Ussindonesia.co.id – JAKARTA. Pasar minyak mentah global kembali bergejolak, dengan harga minyak West Texas Intermediate (WTI) mengalami koreksi signifikan. Salah satu sentimen utama yang memengaruhi pergerakan ini adalah harapan akan prospek kesepakatan damai antara Rusia dan Ukraina yang kembali menyeruak.
Pada Senin, 11 Agustus 2025, pukul 14.32 WIB, harga minyak WTI terpantau turun 0,89% secara harian. Lebih jauh, dalam sepekan terakhir, harga komoditas strategis ini telah terkoreksi sebesar 4,61%, mencapai level US$ 63,31 per barel, menurut data dari Trading Economics.

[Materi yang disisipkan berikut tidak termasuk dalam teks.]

Definition do_event {Y} (d : event Y) l n : option (Y * local W * node W M) :=
  match d in event Y return option (Y * local W * node W M) with
  | EvCtrl c =>
      match n_ctrl n !! c with
      | Some (s :: q) =>
          let (l, n) := cancel l (with_ctrl (<[c := q]> (n_ctrl n)) n) in Some (Some s, l, n)
      | _ =>
          if has_sender l n c then None
          else let (l, n) := cancel l n in Some (None, l, n)
      end
  | EvTimeout => Some (tt, l, n)
  end.

(** One step of a program.  [depth] says at which of the nested [select!]s the
    second branch is taken, if at any. *)
Fixpoint pstep {A} (depth : option nat) (p : task_prog W M A) l n
  : option (task_prog W M A * local W * node W M) :=
  match p with
  | PRet _ | PPanic => None
  | PCall c k => '(x, l, n) ← do_call c l n; Some (k x, l, n)
  | PLoop x body k => Some (unfold_loop x body k, l, n)
  | PSelect q d k =>
      match depth with
      | Some O => '(y, l, n) ← do_event d l n; Some (k (inr y), l, n)
      | _ =>
          match q with
          | PRet x => Some (k (inl x), l, n)
          | PPanic => Some (PPanic, l, n)
          | _ => '(q, l, n) ← pstep (pred <$> depth) q l n; Some (PSelect q d k, l, n)
          end
      end
  end.
Lemma incoming_may_handle lg ctx fc m :
  LChecked fc ∈ lg -> Mailboxes_is_incoming_authorized (now fc (c_mailboxes ctx)) m = Ok true -> may_handle lg ctx m.
Proof.
  intros Hc H. split; [|by exists fc]. unfold Mailboxes_is_incoming_authorized in H.
  pose proof (find_mailbox_spec (now fc (c_mailboxes ctx)) (rm_destination m)) as Hf.
  destruct (Mailboxes_find_mailbox _ _) as [mb|] eqn:E; [|done].
  destruct Hf as [<- Hin]. unfold ctx_addresses. rewrite <- (now_addresses fc).
  unfold Mailboxes_addresses, Mailboxes_additional_addresses.
  apply elem_of_cons in Hin as [-> | Hin]; [by left|]. right. apply list_elem_of_fmap. eauto.
Qed.

(** Programs whose calls need nothing: one goal is left per program that the
    hints do not know. *)
Ltac psafe_go :=
  repeat (intros; first
    [ solve [eauto with psafe]
    | apply psafe_call_bind; [first [done | by eauto]|]
    | apply psafe_any_try; [solve [eauto with psafe]|]
    | apply psafe_any_bind; [solve [eauto with psafe]|]
    | apply psafe_call; [first [done | by eauto]|]
    | done
    | progress cbv zeta
    | case_match ]).

Lemma router_send_safe m lg : psafe (router_send (W := W) (M := M) m) lg any.
Proof. unfold router_send. psafe_go. Qed.
Lemma reply_recv_safe c lg : psafe (reply_recv (W := W) (M := M) c) lg any.
Proof. unfold reply_recv. psafe_go. Qed.
Lemma plift_safe {A} (r : cresult A) lg : psafe (plift (C := call W M) (D := event) r) lg any.
Proof. done. Qed.
#[local] Hint Resolve router_send_safe reply_recv_safe plift_safe : psafe.

Lemma router_request_safe m lg : psafe (router_request (W := W) (M := M) m) lg any.
Proof. unfold router_request. psafe_go. Qed.
#[local] Hint Resolve router_request_safe : psafe.

(** *** Sending *)

Lemma send_authorized_safe ctx sender m lg :
  known lg ctx -> rm_source m ∈ ctx_addresses ctx ->
  psafe (send_authorized (W := W) (M := M) ctx sender m) lg any.
Proof.
  intros Hk Hs. unfold send_authorized. apply psafe_call_bind; [done|]. intros lg' fc Hl Hc.
  destruct (Mailboxes_is_outgoing_authorized _ m) as [[]|e|] eqn:E; cbn [map_err].
  - apply psafe_call_bind; [|psafe_go]. simpl. split; [by eapply known_mono|].
    split; [done|]. by exists fc.
  - psafe_go.
  - psafe_go.
  - done.
Qed.

Lemma send_from_address_impl_safe ctx route payload a info lg :
  known lg ctx -> psafe (send_from_address_impl (W := W) (M := M) ctx route payload a info) lg any.
Proof.
  intros Hk. unfold send_from_address_impl. destruct (Mailboxes_contains _ a) eqn:E; [|done].
  apply contains_known_address in E. simpl.
  do 3 (apply psafe_any_try; [eauto with psafe|]; intros).
  destruct a2 as [addr sender]. destruct payload as [p|]; [|psafe_go].
  apply send_authorized_safe; [|done]. eauto using known_mono.
Qed.

Lemma forward_from_address_safe ctx m a lg :
  known lg ctx -> psafe (forward_from_address (W := W) (M := M) ctx m a) lg any.
Proof.
  intros Hk. unfold forward_from_address. destruct (Mailboxes_contains _ a) eqn:E; [|done].
  apply contains_known_address in E. simpl.
  destruct (Route_next _) as [next|e|]; [|done..].
  do 2 (apply psafe_any_try; [eauto with psafe|]; intros).
  destruct a1 as [addr sender].
  apply send_authorized_safe; [|done]. eauto using known_mono.
Qed.

(** *** Receiving *)

(** What [receiver_next] returns was sent to the context and passed its
    incoming access control. *)
Definition received_ok ctx lg (r : cresult (option RelayMessage)) : Prop :=
  forall m, r = Ok (Some m) -> was_sent lg (c_receiver ctx) m /\ may_handle lg ctx m.

Lemma receiver_next_safe ctx lg :
  psafe (receiver_next (W := W) (M := M) ctx) lg (received_ok ctx).
Proof.
  apply psafe_loop. intros lg1 _ _. apply psafe_call_bind; [done|].
  intros lg2 [m|] _ Hm; simpl in Hm; [|intros m; by intros [=]].
  apply psafe_call_bind; [done|]. intros lg3 _ Hl3 _.
  apply psafe_call_bind; [done|]. intros lg4 fc Hl4 Hc.
  destruct (Mailboxes_is_incoming_authorized _ m) as [[]|e|] eqn:E; cbn [map_err];
    [|done|intros m'; by intros [=]|done].
  intros m' [= <-]. split; [|by eapply incoming_may_handle].
  eapply was_sent_mono; [exact (transitivity Hl3 Hl4)|]. by apply Hm.
Qed.

Lemma receiver_next_any ctx lg : psafe (receiver_next (W := W) (M := M) ctx) lg any.
Proof. eapply psafe_weaken; [|apply receiver_next_safe]. done. Qed.
#[local] Hint Resolve receiver_next_any : psafe.

Variable bare_uint : Z -> bytes.

Lemma next_from_mailbox_safe ctx decode lg :
  psafe (next_from_mailbox (W := W) (M := M) bare_uint ctx decode) lg any.
Proof. apply psafe_any_loop. intros lg1 _ _. psafe_go. Qed.
#[local] Hint Resolve next_from_mailbox_safe : psafe.

Lemma receive_extended_safe ctx wait decode lg :
  psafe (receive_extended (W := W) (M := M) bare_uint ctx wait decode) lg any.
Proof.
  destruct wait; unfold receive_extended; [|eauto with psafe]. split; [|done].
  eapply psafe_weaken; [|apply next_from_mailbox_safe]. done.
Qed.

(** *** New contexts and tasks *)

Lemma new_detached_impl_safe ctx m lg :
  psafe (new_detached_impl (W := W) (M := M) ctx m) lg any.
Proof.
  unfold new_detached_impl. apply psafe_call_bind; [done|].
  intros lg1 [[child sender] ctrl] Hl Hk. simpl in Hk.
  apply psafe_call_bind; [done|]. psafe_go.
Qed.

Lemma async_drop_run_safe a lg : psafe (async_drop_run (W := W) (M := M) a) lg any.
Proof. unfold async_drop_run. psafe_go. Qed.

Lemma send_and_receive_safe ctx fresh route payload wait decode lg :
  psafe (send_and_receive_extended (W := W) (M := M) bare_uint ctx fresh route payload wait decode)
    lg any.
Proof.
  unfold send_and_receive_extended. apply psafe_any_try; [eauto with psafe|]. intros lg1 next _.
  apply psafe_call_bind; [done|]. intros lg2 fc _ _.
  apply psafe_any_bind; [case_match; psafe_go|]. intros lg3 _ _.
  apply psafe_any_try; [apply new_detached_impl_safe|]. intros lg4 i _.
  apply psafe_call_bind; [done|]. intros lg5 [child|] _ Hc; [|done].
  apply psafe_any_bind; [apply send_from_address_impl_safe; by apply Hc|].
  intros lg6 [[]|e|] _; [|psafe_go|done].
  apply psafe_any_bind; [apply receive_extended_safe|]. psafe_go.
Qed.

Lemma worker_start_safe ctx m w lg : psafe (worker_start (W := W) (M := M) ctx m w) lg any.
Proof.
  unfold worker_start. apply psafe_call_bind; [done|].
  intros lg1 [[child sender] ctrl] Hl Hk. simpl in Hk.
  apply psafe_call_bind; [done|]. psafe_go.
Qed.

Lemma processor_start_safe ctx m w lg : psafe (processor_start (W := W) (M := M) ctx m w) lg any.
Proof.
  unfold processor_start. apply psafe_call_bind; [done|].
  intros lg1 [[child sender] ctrl] Hl Hk. simpl in Hk.
  apply psafe_call_bind; [done|]. psafe_go.
Qed.

(** *** The code of workers *)

Lemma on_ctx_safe {X} i (f : Context -> task_prog W M X) lg :
  (forall lg' ctx, lg `prefix_of` lg' -> known lg' ctx -> psafe (f ctx) lg' any) ->
  psafe (on_ctx i f) lg any.
Proof.
  intros H. apply psafe_call_bind; [done|]. intros lg' [ctx|] Hl Hc; [|done].
  apply H; [done|]. by apply Hc.
Qed.

Lemma run_api_safe {X} (c : api W M X) lg : psafe (run_api bare_uint c) lg any.
Proof.
  destruct c; unfold run_api; try apply on_ctx_safe; intros;
    unfold stop_address, ctx_set_cluster, ctx_list_workers, wait_for, register_impl, stop_timeout,
      stop_now;
    solve [ psafe_go
          | by apply send_from_address_impl_safe
          | by apply forward_from_address_safe
          | apply receive_extended_safe
          | apply send_and_receive_safe
          | apply worker_start_safe
          | apply processor_start_safe
          | apply new_detached_impl_safe ].
Qed.

Lemma run_user_safe {A} (u : user_prog W M A) : forall lg, psafe (run_user bare_uint u) lg any.
Proof.
  induction u as [A a|A|A X c k IH|A X Y x body IHb k IHk|A X Y q IHq d k IHk]; intros lg; simpl.
  - done.
  - done.
  - apply psafe_any_bind; [apply run_api_safe|]. auto.
  - intros lg' x' _. eapply psafe_weaken; [|apply IHb]. intros lg'' [?|y] _ _; auto.
  - destruct d.
Qed.

(** *** Relays *)

Variable code : WorkerCode W M.

Lemma logged_safe {A} (u : user_prog W M (cresult A)) lg : psafe (logged bare_uint u) lg any.
Proof. unfold logged. apply psafe_any_bind; [apply run_user_safe|]. psafe_go. Qed.
#[local] Hint Resolve logged_safe run_user_safe : psafe.

Lemma recv_message_safe ctx lg :
  known lg ctx -> psafe (recv_message bare_uint code ctx) lg any.
Proof.
  intros Hk. unfold recv_message. apply psafe_try.
  eapply psafe_weaken; [|apply receiver_next_safe]. intros lg1 [[m|]|e|] Hl Hm; [|done..].
  destruct (Hm m eq_refl) as [Hs Hh].
  apply psafe_call_bind; [done|]. intros lg2 w Hl2 _.
  apply psafe_any_try; [eauto with psafe|]. intros lg3 routed Hl3.
  apply psafe_call_bind.
  - simpl. split_and!; [by eauto using known_mono|by eauto using may_handle_mono|].
    by eauto using was_sent_mono.
  - psafe_go.
Qed.

Lemma relay_loop_safe ctx ctrl lg :
  known lg ctx -> psafe (relay_loop bare_uint code ctx ctrl) lg any.
Proof.
  intros Hk. apply psafe_any_loop. intros lg1 _ Hl. split.
  - eapply psafe_weaken; [|apply recv_message_safe; by eapply known_mono].
    by intros lg2 [[]|e|].
  - by intros lg2 [|].
Qed.
Lemma pstep_fresh {A} (p : task_prog W M A) : forall l n p' l' n' i,
  pstep bare_uint code None p l n = Some (p', l', n') -> i < n_next n -> n_tasks n !! i = None ->
  i < n_next n' /\ n_tasks n' !! i = None.
Proof.
  induction p as [A a|A|A X c k IH|A X Y x body IHb k IHk|A X Y q IHq d k IHk];
    intros l n p' l' n' i E Hi Hn; simpl in E; try done.
  - destruct (do_call _ _ c l n) as [[[x l1] n1]|] eqn:Ec; simplify_option_eq.
    by eapply do_call_fresh.
  - by simplify_eq.
  - assert (Hst : ('(q, l, n) ← pstep bare_uint code None q l n; Some (PSelect q d k, l, n))
                    = Some (p', l', n') -> i < n_next n' /\ n_tasks n' !! i = None).
    { intros E'. destruct (pstep _ _ None q l n) as [[[q' l1] n1]|] eqn:Ed; simplify_option_eq.
      by eapply IHq. }
    destruct q; simplify_eq; eauto.
Qed.

Lemma with_tasks_id n : with_tasks (n_tasks n) n = n.
Proof. by destruct n. Qed.

Lemma insert_task_step i l p n p' l' n' :
  n_tasks n !! i = None -> pstep bare_uint code None p l n = Some (p', l', n') ->
  task_step bare_uint code i None (insert_task i l p n) = Some (insert_task i l' p' n').
Proof.
  intros Hn Hp. unfold task_step. change (n_tasks (insert_task i l p n)) with (<[i := mkTask l p]> (n_tasks n)).
  rewrite lookup_insert_eq, delete_insert_id by done. cbn [t_prog t_local].
  change (with_tasks (n_tasks n) (insert_task i l p n)) with (with_tasks (n_tasks n) n).
  rewrite with_tasks_id. destruct p; [done|done|rewrite Hp; done..].
Qed.

(** A task that runs alone. *)
Lemma solo_run p l n p' l' n' i :
  solo p l n p' l' n' -> i < n_next n -> n_tasks n !! i = None ->
  exists sched, run_node bare_uint code sched (insert_task i l p n) = Some (insert_task i l' p' n').
Proof.
  induction 1 as [p l n|p l n p1 l1 n1 p2 l2 n2 Hs _ IH|p l n n1 p2 l2 n2 Hs _ IH]; intros Hi Hn.
  - by exists [].
  - destruct (pstep_fresh _ _ _ _ _ _ i Hs Hi Hn) as [Hi1 Hn1].
    destruct (IH Hi1 Hn1) as [sched Hr]. exists (RunTask i None :: sched). simpl.
    erewrite insert_task_step by done. done.
  - destruct (router_step_same _ _ Hs) as [Et En]. rewrite <- Et in Hn. rewrite <- En in Hi.
    destruct (IH Hi Hn) as [sched Hr]. exists (RunRouter :: sched). simpl.
    unfold insert_task at 1. erewrite router_step_tasks by done. simpl.
    unfold insert_task in Hr. by rewrite Et in Hr.
Qed.

(** ** Sending *)

(** The router waits, and the next channel is new. *)
Definition idle n : Prop :=
  n_inbox n = [] /\ r_receiver (n_router n) = true /\
  n_next n ∉ n_closed n /\ n_replies n !! n_next n = None /\
  map_Forall (fun _ rec => ar_sender rec <> Some (n_next n))
    (address_records_map (r_map (n_router n))).

(** What the router answers to a [SenderReq] for a local address. *)
Definition directory_entry (m : InternalMap) (a : Address) : result node_error chan :=
  match get_primary_address a m ≫= fun p => get_address_record p m with
  | None => Err (not_found (NodeError_Address a))
  | Some rec =>
      match ar_state rec, ar_sender rec with
      | Running, Some sender => Ok sender
      | _, _ => Err (conflict (NodeError_WorkerState WorkerReason_Shutdown))
      end
  end.

Definition entry_reply (a : Address) (r : result node_error chan) : NodeReplyResult :=
  let? sender := r in Ok (ReplySender a sender).

Lemma handle_sender_req is_open r a c :
  TransportType_is_local (a_tt a) = true -> is_open c = true ->
  exists counts, Forall (fun e => exists k, e = CountMessage k) counts /\
  handle_msg is_open (SenderReq a c) (mkRState r []) =
    (Ok false, mkRState r (counts ++ [Reply c (entry_reply a (directory_entry (r_map r) a))])).
Proof.
  intros Ha Hc. unfold handle_msg, determine_type. rewrite Ha.
  unfold directory_entry, resolve, get_map, sbind, AddressRecord_check, send. cbn [rs_router]. rewrite Hc.
  destruct (get_primary_address a (r_map r)) as [p|]; [|by exists []]. simpl.
  destruct (get_address_record p (r_map r)) as [rec|]; [|by exists []].
  destruct (ar_state rec), (ar_sender rec) as [s|]; try by exists [].
  destruct (msg_count rec) as [k|]; [exists [CountMessage k]|by exists []].
  split; [|done]. constructor; [by eexists|done].
Qed.
(* ===== verification/NodeExamples.v ===== *)
(** * Runs of a node

    A small application on the model of [Node]: concrete runs, as instances of
    the theorems about nodes. *)

From Stdlib Require Import ZArith Lia.
From Stdlib Require Strings.Byte Strings.String.
From stdpp Require Import base gmap fin_maps fin_map_dom list numbers option countable.
From S2P Require Import Prelude RustStr Routing AccessControl FlowControl Router Node.
From S2P Require Import NodeSpec NodeSend.

(** Workers that accept any bytes and do nothing; what an application has seen
    is a list of booleans. *)
Definition seen : Type := list bool.

Definition passive : WorkerCode seen bytes :=
  mkWorkerCode (fun _ b => Some b) (PRet (Ok tt)) (PRet (Ok tt)) (fun _ => PRet (Ok tt))
    (PRet (Ok false)).

Definition open_mailboxes (a : Address) : SharedMailboxes :=
  mkSharedMailboxes (mkSharedMailbox a (fun _ => dyn_incoming mkAllowAll)
                       (fun _ => dyn_outgoing mkAllowAll)) [].

Definition no_prefix (n : Z) : bytes := [].

Definition note (r : cresult unit) : user_prog seen bytes unit :=
  do w <- pcall ASelf; pcall (ASetSelf (w ++ [is_ok r])).

(** Start a worker, and another one at the same address. *)
Definition start_twice : user_prog seen bytes unit :=
  do r <- pcall (AStartWorker 0 (open_mailboxes (addr "echo")) []);
  do _ <- note r;
  do r <- pcall (AStartWorker 0 (open_mailboxes (addr "echo")) []);
  note r.

(** Start a worker and send it a message. *)
Definition start_and_send : user_prog seen bytes unit :=
  do r <- pcall (AStartWorker 0 (open_mailboxes (addr "echo")) []);
  do _ <- note r;
  do r <- pcall (ASend 0 [addr "echo"] (Some (str "hello")) (addr "app") []);
  note r.

Notation run_app main sched :=
  (run_node no_prefix passive sched (node_build no_prefix [] main)).

Definition ran {A} (o : option A) : bool :=
  match o with
  | Some _ => true
  | None => false
  end.

(** [k] steps of a task. *)
Definition turns (i k : nat) : list choice := replicate k (RunTask i None).

(** The application starts a worker and sends; then the worker runs. *)
Definition send_schedule : list choice :=
  turns 4 5 ++ [RunRouter] ++ turns 4 6 ++ [RunRouter] ++ turns 4 6 ++
  turns 8 1 ++ [RunRouter] ++ turns 8 8.

(** The worker is rejected; then both relays start. *)
Definition reject_schedule : list choice :=
  turns 4 5 ++ [RunRouter] ++ turns 4 8 ++ [RunRouter] ++ turns 4 3 ++
  turns 8 1 ++ [RunRouter] ++ turns 13 1 ++ [RunRouter].

Definition echo_context : Context := mkContext (open_mailboxes (addr "echo")) 5 7 false.
Definition rejected_context : Context := mkContext (open_mailboxes (addr "echo")) 10 12 false.

Definition hello : RelayMessage :=
  mkRelayMessage (addr "app") (addr "echo")
    (mkLocalMessage (TransportMessage_v1 [addr "echo"] [addr "app"] (str "hello")) []).

(** The router counts a message on the counter of the context that started
    the worker, and the worker takes it off its own: after one message the
    [mailbox_count] of the worker has wrapped around to 2^64 - 1, and the one of
    the application, which has received nothing, is 1. *)
Theorem mailbox_count_wraps_around :
  exists n, run_app start_and_send send_schedule = Some n /\
    n_counts n !! c_count echo_context = Some (2 ^ 64 - 1)%Z /\
    n_counts n !! c_count app_context = Some 1%Z /\
    omap (fun e => match e with LReceived c m => Some (c, m) | _ => None end) (n_log n) =
      [(c_receiver echo_context, hello)].
Proof.
  assert (Hr : ran (run_app start_and_send send_schedule) = true) by (vm_compute; reflexivity).
  assert (H : (fun n => (n_counts n !! c_count echo_context, n_counts n !! c_count app_context,
      omap (fun e => match e with LReceived c m => Some (c, m) | _ => None end) (n_log n)))
      <$> run_app start_and_send send_schedule =
    Some (Some (2 ^ 64 - 1)%Z, Some 1%Z, [(c_receiver echo_context, hello)]))
    by (vm_compute; reflexivity).
  destruct (run_app start_and_send send_schedule) as [n|] eqn:E; [|discriminate Hr].
  exists n. split; [done|]. injection H as H1 H2 H3. split_and!; [exact H1|exact H2|exact H3].
Qed.

(** *** Witnesses *)

Lemma handled_messages_are_authorized_witness :
  exists n, run_app start_and_send send_schedule = Some n /\ LHandled echo_context hello ∈ n_log n /\
  let earlier n1 := earlier no_prefix passive [] start_and_send send_schedule n1 in
  (exists from n1, LContext from ∈ n_log n /\ LSent from 5 hello ∈ n_log n /\
     addr "app" ∈ ctx_addresses from /\ earlier n1 /\
     Mailboxes_is_outgoing_authorized (now (shared_flows n1) (c_mailboxes from)) hello = Ok true) /\
  (exists n1, LContext echo_context ∈ n_log n /\ addr "echo" ∈ ctx_addresses echo_context /\ earlier n1 /\
     Mailboxes_is_incoming_authorized (now (shared_flows n1) (c_mailboxes echo_context)) hello = Ok true).
Proof.
  assert (Hr : ran (run_app start_and_send send_schedule) = true) by (vm_compute; reflexivity).
  assert (H : (fun n => n_log n !! 7) <$> run_app start_and_send send_schedule =
    Some (Some (LHandled echo_context hello))) by (vm_compute; reflexivity).
  destruct (run_app start_and_send send_schedule) as [n|] eqn:E; [|discriminate Hr].
  injection H as H. pose proof (list_elem_of_lookup_2 _ _ _ H) as Hh.
  exists n. split; [done|]. split; [done|].
  exact (handled_messages_are_authorized no_prefix passive [] start_and_send send_schedule n
           echo_context hello E Hh).
Defined.

(** The application with its task waiting to send to itself. *)
Definition waiting_node : node seen bytes :=
  with_tasks ∅ (node_build no_prefix [] (PRet tt)).

Definition self_message : RelayMessage :=
  mkRelayMessage (addr "app") (addr "app")
    (mkLocalMessage (TransportMessage_v1 [addr "app"] [addr "app"] (str "x")) []).

Lemma send_outcomes_witness :
  idle waiting_node /\
  send_outcome waiting_node app_context [addr "app"] (Some (str "x")) (addr "app") [] (Ok tt)
    (Some (1, self_message)) /\
  exists sched n2,
    run_node no_prefix passive sched
      (insert_task 4 (mkLocal [] [] [] [])
         (pbind (send_from_address_impl app_context [addr "app"] (Some (str "x")) (addr "app") [])
            (fun _ => PRet tt)) waiting_node) =
    Some (insert_task 4 (mkLocal [] [] [] []) (PRet tt) n2) /\
    n_router n2 = n_router waiting_node /\
    n_mail n2 = deposit (Some (1, self_message)) (n_mail waiting_node).
Proof.
  assert (Hi : idle waiting_node).
  { split_and!; try done. apply (bool_decide_eq_true_1 _). vm_compute. reflexivity. }
  assert (Ho : send_outcome waiting_node app_context [addr "app"] (Some (str "x")) (addr "app") []
                 (Ok tt) (Some (1, self_message))).
  { eapply (send_resolved _ _ _ _ _ _ (addr "app") [] 1 (str "x")); try reflexivity; [by left|].
    rewrite decide_False by set_solver. split_and!; [vm_compute; lia|done..]. }
  split; [exact Hi|]. split; [exact Ho|].
  exact (send_outcomes no_prefix passive app_context [addr "app"] (Some (str "x")) (addr "app") []
           (mkLocal [] [] [] []) waiting_node (Ok tt) (Some (1, self_message)) 4 (fun _ => PRet tt)
           Hi ltac:(vm_compute; lia) (lookup_empty _) Ho).
Defined.

Definition rejected_task : task seen bytes :=
  mkTask (mkLocal [] [Some rejected_context] [] [])
    (relay_running no_prefix passive rejected_context 11).

Lemma rejected_worker_removes_running_one_witness :
  exists n, run_app start_twice reject_schedule = Some n /\
    l_self ∘ t_local <$> n_tasks n !! 4 = Some [true; false] /\
    ar_sender <$> address_records_map (r_map (n_router n)) !! addr "echo" = Some (Some 5) /\
    exists sched n2, run_node no_prefix passive sched n = Some n2 /\
      address_records_map (r_map (n_router n2)) !! addr "echo" = None.
Proof.
  assert (Hr : ran (run_app start_twice reject_schedule) = true) by (vm_compute; reflexivity).
  assert (Ht : (fun n => n_tasks n !! 13) <$> run_app start_twice reject_schedule =
    Some (Some rejected_task)) by (vm_compute; reflexivity).
  assert (H : (fun n => (l_self ∘ t_local <$> n_tasks n !! 4,
      ar_sender <$> address_records_map (r_map (n_router n)) !! addr "echo",
      (n_next n, default [] (n_mail n !! 10), bool_decide (10 ∈ live_senders n)),
      (n_inbox n, r_receiver (n_router n), r_state (n_router n))))
      <$> run_app start_twice reject_schedule =
    Some (Some [true; false], Some (Some 5), (15, [], false), ([], true, NodeRunning)))
    by (vm_compute; reflexivity).
  destruct (run_app start_twice reject_schedule) as [n|] eqn:E; [|discriminate Hr].
  injection Ht as Ht. injection H as H1 H2 H3 H4 H5 H6 H7 H8.
  exists n. split; [done|]. split; [exact H1|]. split; [exact H2|].
  apply fmap_Some in H2 as (rec & Hrec & Hs).
  refine (rejected_worker_removes_running_one no_prefix passive rejected_context 11
           (mkLocal [] [Some rejected_context] [] []) n 13 rec Ht _ eq_refl H4 _ H6 H7 H8 Hrec _).
  - rewrite H3. lia.
  - exact (bool_decide_eq_false_1 _ H5).
  - rewrite <- Hs. by intros [=].
Defined.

Penurunan ini mencerminkan sensitivitas pasar terhadap dinamika geopolitik yang terus berkembang.
Pengamat mata uang dan komoditas, Ibrahim Assuaibi, menyoroti bahwa koreksi harga minyak ini tak lepas dari rencana pertemuan penting antara Presiden Amerika Serikat (AS) Donald Trump dan Presiden Rusia Vladimir Putin yang dijadwalkan pada 15 Agustus mendatang. Ibrahim menjelaskan, salah satu topik krusial yang akan dibahas dalam pertemuan tersebut adalah situasi geopolitik di Eropa, termasuk prospek konkret menuju kesepakatan damai antara Rusia dan Ukraina. “Itu yang membuat harga minyak mengalami penurunan,” ujar Ibrahim saat dihubungi Kontan, Senin (11/8/2025).
Selain prospek perdamaian, Ibrahim menambahkan bahwa sentimen lain yang turut menekan harga minyak adalah kemungkinan berakhirnya sanksi yang selama ini membatasi pasokan minyak dari Rusia ke pasar global. Di sisi lain, tekanan dari AS agar India mengurangi pembelian minyak dari Rusia juga menjadi faktor penting. India sendiri selama ini dikenal sebagai salah satu importir terbesar minyak dari Rusia, sehingga kebijakan impornya memiliki dampak besar pada pasokan global.
Sementara itu, Research and Development ICDX, Girta Putra Yoga, menyoroti faktor lain yang memicu volatilitas harga minyak. Serangan drone terbaru yang dilancarkan Ukraina di wilayah Saratov, Rusia Selatan, pada Minggu sebelumnya, telah menewaskan satu orang serta merusak beberapa apartemen dan fasilitas industri. Insiden ini, yang menyebabkan kilang minyak milik Rosneft di kota Saratov terpaksa menghentikan operasi demi alasan keamanan, berpotensi memengaruhi jalannya pertemuan antara Presiden AS Donald Trump dengan Presiden Rusia Vladimir Putin pada 15 Agustus di Alaska, yang dijadwalkan untuk membahas potensi pengakhiran perang Ukraina.
Yoga menambahkan, faktor lain yang turut membebani harga minyak mentah adalah pernyataan dari Kanada. Departemen Keuangan Kanada pada Jumat lalu mengumumkan rencana untuk bergabung dengan beberapa sekutu terdekatnya dalam upaya menurunkan batas harga minyak Rusia. Langkah ini diambil sebagai respons terhadap perang Ukraina yang masih berlanjut. Kanada berencana menurunkan batas harga minyak mentah asal Rusia yang diangkut melalui laut menjadi US$ 47,60 per barel, dari sebelumnya US$ 60 per barel, memberikan tekanan lebih lanjut pada harga komoditas ini.
Meskipun sentimen negatif mendominasi, para analis tetap optimis terhadap prospek harga minyak di masa depan. Ibrahim memproyeksikan harga minyak mentah pada akhir tahun 2025 dapat mencapai US$ 75 per barel. Adapun menurut Yoga, harga minyak berpotensi menemui posisi resistansi terdekat di level US$ 66 per barel. Namun, jika ada katalis negatif yang muncul, harga minyak berpeluang turun ke level dukungan terdekat di US$ 61 per barel, menandakan pasar minyak yang masih akan sangat dinamis di tengah ketidakpastian geopolitik.